* Action item
Copy each line of the records that contains the word "destruct".

(Stored data)
(** The loop over the positions of [r], started from accumulators in which
    the per-record counters already include [r]. *)
Lemma scan_tracks base rs r :
  valid_fastq r ->
  nseq base = wrap_long (Z.of_nat (List.length (r :: rs))) ->
  total base = wrap_ull (total_length (r :: rs)) ->
  lengthMax base = max_length (r :: rs) ->
  qMax base = max_quality rs ->
  (forall l, nlen base l = wrap_long (of_length l (r :: rs))) ->
  (forall c, sum base c = wrap_long (count_all r_seq c rs)) ->
  (forall q, qsum base q = wrap_long (count_all r_qval q rs)) ->
  (forall i c, psum base i c = wrap_long (count_at r_seq i c rs)) ->
  (forall i q, pqsum base i q = wrap_long (count_at r_qval i q rs)) ->
  tracks (fold_left (count_base r) (seq 0 (Z.to_nat (r_length r))) base) (r :: rs).
Proof.
  intros V Hn Ht Hl Hq Hnl Hs Hqs Hp Hpq.
  pose proof (valid_length_nonneg r V) as L0.
  destruct V as (Ls & Lq & _ & _ & _).
  destruct (scan_kept r (Z.to_nat (r_length r)) base) as (K1 & K2 & K3 & K4).
  split.
  - now rewrite K1.
  - now rewrite K2.
  - now rewrite K3.
  - rewrite scan_qMax, Hq.
    replace (Z.to_nat (r_length r)) with (List.length (r_qval r)) by lia.
    rewrite map_nth_indices, fold_max_left by apply max_quality_nonneg.
    unfold max_quality. cbn [fold_right]. lia.
  - intros l. now rewrite K4.
  - intros c. rewrite (scan_sum r _ _ c _ (Hs c)).
    replace (Z.to_nat (r_length r)) with (List.length (r_seq r)) by lia.
    rewrite <- (tally_map (fun k => nth k (r_seq r) 0) (Z.eqb c)), map_nth_indices.
    unfold count_all. cbn [fold_right]. f_equal. lia.
  - intros q. rewrite (scan_qsum r _ _ q _ (Hqs q)).
    replace (Z.to_nat (r_length r)) with (List.length (r_qval r)) by lia.
    rewrite <- (tally_map (fun k => nth k (r_qval r) 0) (Z.eqb q)), map_nth_indices.
    unfold count_all. cbn [fold_right]. f_equal. lia.
  - intros i c. rewrite (scan_psum r _ _ i c _ (Hp i c)).
    rewrite (tally_index (fun k => c =? nth k (r_seq r) 0)).
    rewrite Z2Nat.id by exact L0.
    unfold count_at, has_at. cbn [tally]. f_equal. lia.
  - intros i q. rewrite (scan_pqsum r _ _ i q _ (Hpq i q)).
    rewrite (tally_index (fun k => q =? nth k (r_qval r) 0)).
    rewrite Z2Nat.id by exact L0.
    unfold count_at, has_at. cbn [tally]. f_equal. lia.
Qed.

Lemma count_record_fields r st rs :
  tracks st rs ->
  nseq (count_record r st) = wrap_long (Z.of_nat (List.length (r :: rs))) /\
  total (count_record r st) = wrap_ull (total_length (r :: rs)) /\
  (forall l, nlen (count_record r st) l = wrap_long (of_length l (r :: rs))).
Proof.
  intros T. cbn [count_record nseq total nlen]. repeat split.
  - rewrite (tr_nseq _ _ T), wrap_long_add. f_equal. cbn [List.length]. lia.
  - rewrite (tr_total _ _ T), wrap_ull_add. f_equal. unfold total_length.
    cbn [fold_right]. lia.
  - intros l. unfold incr, of_length. cbn [tally]. fold (of_length l rs).
    rewrite (tr_nlen _ _ T), (Z.eqb_sym l).
    destruct (r_length r =? l).
    + rewrite wrap_long_add. f_equal. lia.
    + reflexivity.
Qed.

* Problem solution
  destruct V as (Ls & Lq & _ & _ & _).
  destruct (scan_kept r (Z.to_nat (r_length r)) base) as (K1 & K2 & K3 & K4).
    destruct (r_length r =? l).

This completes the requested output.